▶ **What the task requires**
Which lines run from the start of the data below to the line containing "(∀ k, k ≠ 1 → RT_Partitions"? Set them down exactly, with none added.

:: Supplied entries ::

Lemma CompleteMigration_installs_witness :
  let r' := (Router_CompleteMigration demo_running 1 "C" true).1 in
  (∃ q, RT_Partitions (sv_table (store_view (R_store r'))) !! 1 = Some q ∧
     RP_Status q = PartitionStatusNormal ∧ RP_Primary q = "C" ∧ RP_Epoch q = u64 (1 + 1) ∧
     ("A" ≠ "C" → RP_Replica q = "A")) ∧
  (∀ k, k ≠ 1 → RT_Partitions (sv_table (store_view (R_store r'))) !! k =
     copy_partition <$> RT_Partitions (R_routeTable demo_running) !! k) ∧
  sv_cluster (store_view (R_store r')) = sv_cluster (store_view (R_store demo_running)) ∧
  sv_nodes (store_view (R_store r')) = sv_nodes (store_view (R_store demo_running)).
Proof.
  apply (CompleteMigration_installs demo_running (Router_CompleteMigration demo_running 1 "C" true).1 1
    (mkRoutePartition 1 "A" "B" "normal" "" MIGRATION_NONE 1) "C" true).
  - apply demo_running_synced.
  - reflexivity.
  - vm_compute. reflexivity.
Defined.
(* ===== verification/EtcdWatch.v ===== *)
(** * Watching etcd

    The watches of [src/pkg/metadata/etcd.go], through which the router of a
    metadata server learns of the tables that others write: [WatchRouteTable],
    [WatchNodes] and the goroutine of [Router.Start]; the per-partition keys; and
    the compaction of [src/pkg/metadata/etcd_compact.go].

    etcd's watch reports the events from the moment it was begun; the goroutine
    that reads it drops a table when its channel is full.  The tables that are
    written, the beginning of the watch, the reports and the deliveries are
    separate steps of [watch_step]. *)

From S2P Require Import Prelude Proto HashRing MetaStore MetaRouter.

(** ** Events *)

(** [create]: [event.IsCreate()]. *)
Inductive etcd_event :=
  | EvPut (key : string) (value : etcd_value) (create : bool)
  | EvDelete (key : string).

(** The body of [WatchRouteTable]'s loops: what [ch] holds after an event.  Its
    capacity is that of the subscribers' channels. *)
Definition EtcdStore_WatchRouteTable (ch : list RouteTable) (ev : etcd_event) : list RouteTable :=
  match ev with
  | EvPut _ (VTable table) _ => try_send ch table
  | _ => ch
  end.

Definition NodeEventAdded : string := "added".
Definition NodeEventRemoved : string := "removed".
Definition NodeEventUpdated : string := "updated".

Record NodeEvent := mkNodeEvent { NE_Type : string; NE_NodeID : string; NE_Node : option NodeInfo }.

(** [key[len(nodePrefix):]] of a longer key. *)
Definition node_id_of (key : string) : string :=
  if decide (String.length nodePrefix < String.length key)%nat
  then String.substring (String.length nodePrefix) (String.length key - String.length nodePrefix) key
  else "".

(** The event of [WatchNodes]; a value that does not unmarshal is skipped. *)
Definition node_event (ev : etcd_event) : option NodeEvent :=
  match ev with
  | EvPut key (VNode node) create =>
      Some (mkNodeEvent (if create then NodeEventAdded else NodeEventUpdated) (node_id_of key) (Some node))
  | EvPut _ _ _ => None
  | EvDelete key => Some (mkNodeEvent NodeEventRemoved (node_id_of key) None)
  end.
Lemma start_first_iter k ms :
  foldl start_task (MS_set_pending ms (drop (length (take k (MS_pendingTasks ms))) (MS_pendingTasks ms)))
    (take k (MS_pendingTasks ms)) = Nat.iter k start_first ms.
Proof.
  revert ms. induction k as [|k IH]; intros ms; [by destruct ms|]. rewrite Nat.iter_succ_r, <- IH. clear IH.
  unfold start_first. destruct (MS_pendingTasks ms) as [|l rest] eqn:Hp.
  - rewrite Hp. destruct ms. simpl in *. subst. by rewrite take_nil.
  - cbn [take length drop foldl]. rewrite start_task_queue. cbn [MS_set_pending MS_set_queue MS_pendingTasks].
    f_equal. rewrite <- !start_task_pending. done.
Qed.

Lemma processQueue_iter ms :
  MigrationScheduler_processQueue ms = Nat.iter (Z.to_nat (availableSlots ms)) start_first ms.
Proof.
  unfold MigrationScheduler_processQueue. case_decide as Hd; [|apply start_first_iter].
  destruct Hd as [Hd|Hd]; [by replace (Z.to_nat (availableSlots ms)) with 0%nat by lia|].
  assert (start_first ms = ms) as Hid by (unfold start_first; by rewrite Hd).
  generalize (Z.to_nat (availableSlots ms)) as k. induction k as [|k IH]; [done|].
  by rewrite Nat.iter_succ, <- IH.
Qed.

Lemma start_first_inv ms : sched_inv ms → sched_inv (start_first ms).
Proof.
  intros Hinv. pose proof Hinv as [Hh Hp Hu Hs Ha Hg Ht]. unfold start_first, task_field in *.
  destruct (MS_pendingTasks ms) as [|l rest] eqn:Hpend; [done|].
  destruct (Hp l) as (t & Hl & Hst & Hact & Hgo); [set_solver|].
  unfold start_task. cbn [MS_set_pending MS_set_queue MS_tasks]. rewrite Hl.
  set (t' := MT_set_state (MT_set_cancel t) MIGRATION_COPYING).
  assert (same_tasks (MS_tasks ms) (<[l := t']> (MS_tasks ms))) as Hsame by by eapply same_tasks_insert.
  apply NoDup_cons in Hu as [Hnl Hu]. apply StronglySorted_inv in Hs as [Hs Hf].
  assert (∀ x, x ∈ rest → x ≠ l) as Hne.
  { intros x Hx ->. apply Hnl. apply list_elem_of_fmap. by exists l. }
  split; cbn [MS_set_tasks MS_set_queue MS_set_goroutines MS_tasks MS_pendingTasks MS_activeTasks MS_goroutines
    MS_totalMigrated MS_totalFailed MS_completedTasks].
  - by eapply heap_insert.
  - intros x Hx. pose proof (Hne x Hx). destruct (Hp x) as (tx & Htx & Hst' & Hax & Hgx); [set_solver|].
    exists tx. rewrite !lookup_insert_ne; [done|done| |done]. intros Heq. apply Hnl.
    rewrite Hl. simpl. rewrite Heq. apply list_elem_of_fmap. exists x. by rewrite Htx.
  - unfold task_field. cbn [MS_tasks MS_set_tasks MS_set_queue MS_set_goroutines].
    rewrite (partitions_same (MS_tasks ms)); [done..|].
    intros x Hx. destruct (Hp x) as (tx & ? & _); [set_solver|eauto].
  - by eapply sorted_same.
  - intros p x. destruct (decide (MT_PartitionID t = p)) as [<-|Hpne].
    + rewrite lookup_insert_eq. intros [= <-]. rewrite !lookup_insert_eq. eauto 6.
    + rewrite lookup_insert_ne by done. intros Hx. destruct (Ha p x Hx) as (tx & Htx & Hpx & Hsx & Hgx).
      exists tx. rewrite !lookup_insert_ne by congruence. done.
  - intros x. rewrite !lookup_insert_is_Some'. intros [Hx|Hx]; [by left|right; by apply Hg].
  - done.
Qed.
(* ===== verification/ComputeServer.v ===== *)
(** * The compute server

    [src/pkg/compute/pool.go] and [src/pkg/compute/server.go]: the pool of
    connections to storage nodes, the resolver of node ids, and the handlers of the
    client's requests, which find a partition's nodes in the route cache and
    forward the request.

    gRPC is the class [StorageRPC]: connections with their state, and the storage
    service's methods called through a connection.  A call returns [None] when it
    fails (a deadline, a broken connection), in which case the node may or may not
    have executed it. *)

From S2P Require Import Prelude Engine Keys FieldCodec FieldStorage CommandLog Proto Partitions StorageServer Replication MetaStore ComputeRouter.

(** ** The connections *)

Class StorageRPC (N : Type) := {
  conn_GetState : N → Z → Z;
  grpc_Dial : N → string → N * result Z;
  conn_Close : N → Z → N;
  rpc_write : N → Z → write_req → Z → Z → N * option write_response;
  rpc_Get : N → Z → bytes → Z → N * option read_response;
  rpc_GetField : N → Z → bytes → bytes → Z → N * option read_response;
  rpc_GetAllFields : N → Z → bytes → Z → N * option (gmap bytes bytes * bool * ErrorCode)
}.

(** [codes] of package connectivity: [Shutdown]. *)
Definition conn_Shutdown : Z := 4.

Record PoolConfig := mkPoolConfig {
  PC_MaxConnsPerHost : Z;
  PC_IdleTimeout : Z;
  PC_DialTimeout : Z;
  PC_KeepAliveTime : Z;
  PC_KeepAliveTimeout : Z
}.

(** Durations in seconds. *)
Definition DefaultPoolConfig : PoolConfig := mkPoolConfig 10 300 5 10 5.

Record ConnectionPool := mkConnectionPool { CP_config : PoolConfig; CP_conns : gmap string Z }.

Definition CP_set_conns (p : ConnectionPool) (conns : gmap string Z) : ConnectionPool :=
  mkConnectionPool (CP_config p) conns.

Definition NewConnectionPool (config : option PoolConfig) : ConnectionPool :=
  mkConnectionPool (default DefaultPoolConfig config) ∅.

Definition ConnectionPool_Size (p : ConnectionPool) : Z := Z.of_nat (size (CP_conns p)).

(** ** Node addresses *)

Record NodeResolver := mkNodeResolver { NR_cache : gmap string string }.

Definition NewNodeResolver : NodeResolver := mkNodeResolver ∅.

(** The address of a node is its id. *)
Definition NodeResolver_ResolveAddr (r : NodeResolver) (nodeID : string) : NodeResolver * string :=
  match NR_cache r !! nodeID with
  | Some addr => (r, addr)
  | None => (mkNodeResolver (<[nodeID := nodeID]> (NR_cache r)), nodeID)
  end.

Definition NodeResolver_InvalidateCache (r : NodeResolver) (nodeID : string) : NodeResolver :=
  mkNodeResolver (delete nodeID (NR_cache r)).

(** ** The server *)

Record ServerConfig := mkServerConfig {
  SC_NodeID : string;
  SC_ListenAddr : string;
  SC_MetadataAddr : string;
  SC_Pool : option PoolConfig
}.

Definition DefaultServerConfig : ServerConfig :=
  mkServerConfig "compute-1" ":8000" "localhost:9000" (Some DefaultPoolConfig).

Record ComputeServer := mkComputeServer {
  CS_config : ServerConfig;
  CS_router : ComputeRouter;
  CS_pool : ConnectionPool;
  CS_nodeResolver : NodeResolver
}.

Definition CS_set_router (s : ComputeServer) (r : ComputeRouter) : ComputeServer :=
  mkComputeServer (CS_config s) r (CS_pool s) (CS_nodeResolver s).
Definition CS_set_pool (s : ComputeServer) (p : ConnectionPool) : ComputeServer :=
  mkComputeServer (CS_config s) (CS_router s) p (CS_nodeResolver s).
Definition CS_set_resolver (s : ComputeServer) (r : NodeResolver) : ComputeServer :=
  mkComputeServer (CS_config s) (CS_router s) (CS_pool s) r.

Definition NewComputeServer (config : option ServerConfig) : ComputeServer :=
  let config := default DefaultServerConfig config in
  mkComputeServer config (NewComputeRouter (SC_NodeID config) (SC_MetadataAddr config))
    (NewConnectionPool (SC_Pool config)) NewNodeResolver.

(** [Start] up to [Serve]. *)
Definition ComputeServer_Start (s : ComputeServer) (dial : option goerr)
    (call : Z → option (option (Z * list PartitionInfo))) (listen : option goerr) :
    ComputeServer * option goerr :=
  let '(r, err) := ComputeRouter_Start (CS_router s) dial call in
  let s := CS_set_router s r in
  match err with
  | Some _ => (s, Some (Errorf "failed to start router"))
  | None => (s, match listen with Some _ => Some (Errorf "failed to listen") | None => None end)
  end.

Section Handlers.
  Context {N : Type} `{StorageRPC N}.
  Variable Sum64 : bytes → Z.

(** ** The pool *)

Definition ConnectionPool_dial (net : N) (addr : string) : N * result Z :=
  match grpc_Dial net addr with
  | (net, Ok conn) => (net, Ok conn)
  | (net, Error _) => (net, Error (Errorf "failed to dial"))
  end.

(** The part of [getConn] under the write lock. *)
Definition getConn_create (p : ConnectionPool) (net : N) (addr : string) : ConnectionPool * N * result Z :=
  match CP_conns p !! addr with
  | Some conn => (p, net, Ok conn)
  | None =>
      match ConnectionPool_dial net addr with
      | (net, Error e) => (p, net, Error e)
      | (net, Ok conn) => (CP_set_conns p (<[addr := conn]> (CP_conns p)), net, Ok conn)
      end
  end.

Definition ConnectionPool_getConn (p : ConnectionPool) (net : N) (addr : string) :
    ConnectionPool * N * result Z :=
  match CP_conns p !! addr with
  | Some conn =>
      if negb (conn_GetState net conn =? conn_Shutdown) then (p, net, Ok conn)
      else getConn_create (CP_set_conns p (delete addr (CP_conns p))) net addr
  | None => getConn_create p net addr
  end.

:::

▶ **Written response**
Lemma CompleteMigration_installs_witness :
  let r' := (Router_CompleteMigration demo_running 1 "C" true).1 in
  (∃ q, RT_Partitions (sv_table (store_view (R_store r'))) !! 1 = Some q ∧
     RP_Status q = PartitionStatusNormal ∧ RP_Primary q = "C" ∧ RP_Epoch q = u64 (1 + 1) ∧
     ("A" ≠ "C" → RP_Replica q = "A")) ∧
  (∀ k, k ≠ 1 → RT_Partitions (sv_table (store_view (R_store r'))) !! k =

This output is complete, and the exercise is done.